The question for our consideration in this case must be settled by the forty-third section of the twelfth article of the Constitution of 1869, which reads as follows:

■'£ The statutes of limitation of civil suits were suspended by the so-called act of secession of the twenty-eighth of January, 1861, and shall be considered as suspended within this State until the acceptance of this Constitution by the United States Congress.” .

The Constitution, laws and treaties of the United States constituted the only boundary line beyond which the people of Texas could not go in declaring what should be their constitution and fundamental law. Section ten, article one, of the Constitution of the United States inhibits the States from passing any bill of attainder, ex post facto law, or law impairing the obligation of contracts ; and it would seem that whilst the States are forbidden to pass any law violating the obligation of contracts, the power to do so is not denied to Congress.
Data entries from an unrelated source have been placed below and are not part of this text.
(** ** The world: identifiers and timestamps *)

(** X5: two orders constructed one after the other.  Each call draws
    one identifier and reads the clock twice, the creation time first;
    the second call continues where the first stopped.  When the source
    of identifiers never repeats, the two orders have different
    identifiers (whatever the clock does); when the clock does not run
    backwards, each order is created no later than it is updated and the
    first is updated no later than the second is created (whatever the
    identifiers are). *)
Theorem NewOrder_successive_orders
  symbol orderType orderSide orderStatus qty price
  symbol' orderType' orderSide' orderStatus' qty' price' w o wa o' wb :
  NewOrder symbol orderType orderSide orderStatus qty price w
  = ((Some o, None), wa) ->
  NewOrder symbol' orderType' orderSide' orderStatus' qty' price' wa
  = ((Some o', None), wb) ->
  (drawn wa = S (drawn w) /\ ticks wa = S (S (ticks w)) /\
   drawn wb = (drawn w + 2)%nat /\ ticks wb = (ticks w + 4)%nat /\
   entropy wb = entropy w /\ wall wb = wall w) /\
  (OrderID o = entropy w (drawn w) /\
   OrderID o' = entropy w (S (drawn w)) /\
   CreateAt o = wall w (ticks w) /\
   UpdatedAt o = wall w (S (ticks w)) /\
   CreateAt o' = wall w (S (S (ticks w))) /\
   UpdatedAt o' = wall w (S (S (S (ticks w))))) /\
  ((forall n m, entropy w n = entropy w m -> n = m) ->
   OrderID o <> OrderID o') /\
  ((forall n m, (n <= m)%nat -> wall w n <= wall w m) ->
   CreateAt o <= UpdatedAt o /\ UpdatedAt o <= CreateAt o' /\
   CreateAt o' <= UpdatedAt o').
Proof.
  intros H H'.
  assert (R : fst (fst (NewOrder symbol orderType orderSide orderStatus
                          qty price w)) = Some o) by now rewrite H.
  apply NewOrder_returns in R as [V ->].
  rewrite (NewOrder_accepts symbol _ _ _ _ _ w V) in H.
  inversion H as [[Hwa]]. clear H.
  assert (R : fst (fst (NewOrder symbol' orderType' orderSide' orderStatus'
                          qty' price' wa)) = Some o') by now rewrite H'.
  apply NewOrder_returns in R as [V' ->].
  rewrite (NewOrder_accepts symbol' _ _ _ _ _ wa V') in H'.
  inversion H' as [[Hwb]]. clear H'.
  subst wa. unfold builtOrder, afterNewOrder. cbn.
  split; [|split; [|split]].
  - repeat split; lia.
  - repeat split.
  - intros Hinj E. apply Hinj in E. lia.
  - intros Hmono. repeat split; apply Hmono; lia.
Qed.

(** ** The program *)

(** X6: whatever the world and the case tables, [main] writes the line
    "failed to create order: price must be greater than 0" and returns;
    it never prints an order, draws no identifier and does not read the
    clock. *)
Theorem main_prints_the_price_error printOrder w :
  main printOrder w
  = (("failed to create order: price must be greater than 0" ++ newline)%string,
     w).
Proof.
  unfold main.
  replace (NewOrder "AAPL" "LIMIT" "BUY" "pending" 10 0 w)
    with ((@None Order,
           Some (wrapError "failed to create order: price must be greater than 0"
                           (errorString "price must be greater than 0"))), w).
  - reflexivity.
  - unfold NewOrder.
    replace (parseStatus "pending") with (PENDING, @None error)
      by (vm_compute; reflexivity).
    replace (parseSide "BUY") with (BUY, @None error)
      by (vm_compute; reflexivity).
    replace (parseType "LIMIT") with (LIMIT, @None error)
      by (vm_compute; reflexivity).
    reflexivity.
Qed.

(** ** Only the trimmed lower-case form counts *)

Lemma parse_by_normal_form s s' :
  normalize s' = normalize s ->
  (fst (parseStatus s') = fst (parseStatus s) /\
   (snd (parseStatus s') = None <-> snd (parseStatus s) = None)) /\
  (fst (parseSide s') = fst (parseSide s) /\
   (snd (parseSide s') = None <-> snd (parseSide s) = None)) /\
  (fst (parseType s') = fst (parseType s) /\
   (snd (parseType s') = None <-> snd (parseType s) = None)).
Proof.
  intros N. unfold parseStatus, parseSide, parseType. rewrite N.
  generalize (normalize s) as k. intros k.
  repeat split; by_keyword k; cbn [fst snd]; try reflexivity;
    intros; try reflexivity; discriminate.
Qed.

Lemma checks_by_normal_form
  orderType orderSide orderStatus orderType' orderSide' orderStatus'
  qty price :
  normalize orderType' = normalize orderType ->
  normalize orderSide' = normalize orderSide ->
  normalize orderStatus' = normalize orderStatus ->
  validationPasses orderType' orderSide' orderStatus' qty price
  = validationPasses orderType orderSide orderStatus qty price /\
  fst (parseStatus orderStatus') = fst (parseStatus orderStatus) /\
  fst (parseSide orderSide') = fst (parseSide orderSide) /\
  fst (parseType orderType') = fst (parseType orderType).
Proof.
  intros Nt Nd Ns.
  destruct (parse_by_normal_form _ _ Ns) as ((Vs & Es) & _).
  destruct (parse_by_normal_form _ _ Nd) as (_ & (Vd & Ed) & _).
  destruct (parse_by_normal_form _ _ Nt) as (_ & _ & (Vt & Et)).
  split; [|auto].
  unfold validationPasses. rewrite Vt.
  destruct (snd (parseStatus orderStatus')) as [e|],
           (snd (parseStatus orderStatus)) as [e'|];
    try (destruct Es as [A B]; first [specialize (A eq_refl)|specialize (B eq_refl)];
         discriminate); [reflexivity|].
  destruct (snd (parseSide orderSide')) as [e|],
           (snd (parseSide orderSide)) as [e'|];
    try (destruct Ed as [A B]; first [specialize (A eq_refl)|specialize (B eq_refl)];
         discriminate); [reflexivity|].
  destruct (snd (parseType orderType')) as [e|],
           (snd (parseType orderType)) as [e'|];
    try (destruct Et as [A B]; first [specialize (A eq_refl)|specialize (B eq_refl)];
         discriminate); reflexivity.
Qed.

Lemma NewOrder_same_normal_forms
  symbol orderType orderSide orderStatus orderType' orderSide' orderStatus'
  qty price w :
  normalize orderType' = normalize orderType ->
  normalize orderSide' = normalize orderSide ->
  normalize orderStatus' = normalize orderStatus ->
  fst (fst (NewOrder symbol orderType' orderSide' orderStatus' qty price w))
  = fst (fst (NewOrder symbol orderType orderSide orderStatus qty price w)).
Proof.
  intros Nt Nd Ns.
  destruct (checks_by_normal_form _ _ _ _ _ _ qty price Nt Nd Ns)
    as (V & Vs & Vd & Vt).
  destruct (validationPasses orderType orderSide orderStatus qty price) eqn:W.
  - rewrite (NewOrder_accepts symbol _ _ _ _ _ w V),
            (NewOrder_accepts symbol _ _ _ _ _ w W).
    unfold builtOrder. now rewrite Vs, Vd, Vt.
  - destruct (NewOrder_rejects symbol _ _ _ _ _ w V) as [e E].
    destruct (NewOrder_rejects symbol _ _ _ _ _ w W) as [e' E'].
    now rewrite E, E'.
Qed.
The record shows, and the argument on either side admits, that but for the clause in our State Constitution, already quoted, the collection of the notes sued on would be barred by the laws of limitation, and this, indeed, is the only question for our examination. It is novel to some extent. The constitutionality of statutes is often called in question, but the legality of a State constitution seldom, after the State has been admitted by Congress. And we are unable to find the question involved here more nearly adjudicated than it has been in our own State. The ease of DeCordova against the city of Galveston, 4 Texas Reports, page 470, is so closely analagous to the case at bar that we shall feel authorized, not only in adopting the opinion of the court in that case, but we shall to a great extent adopt the reasoning and the authorities which led to the opinion.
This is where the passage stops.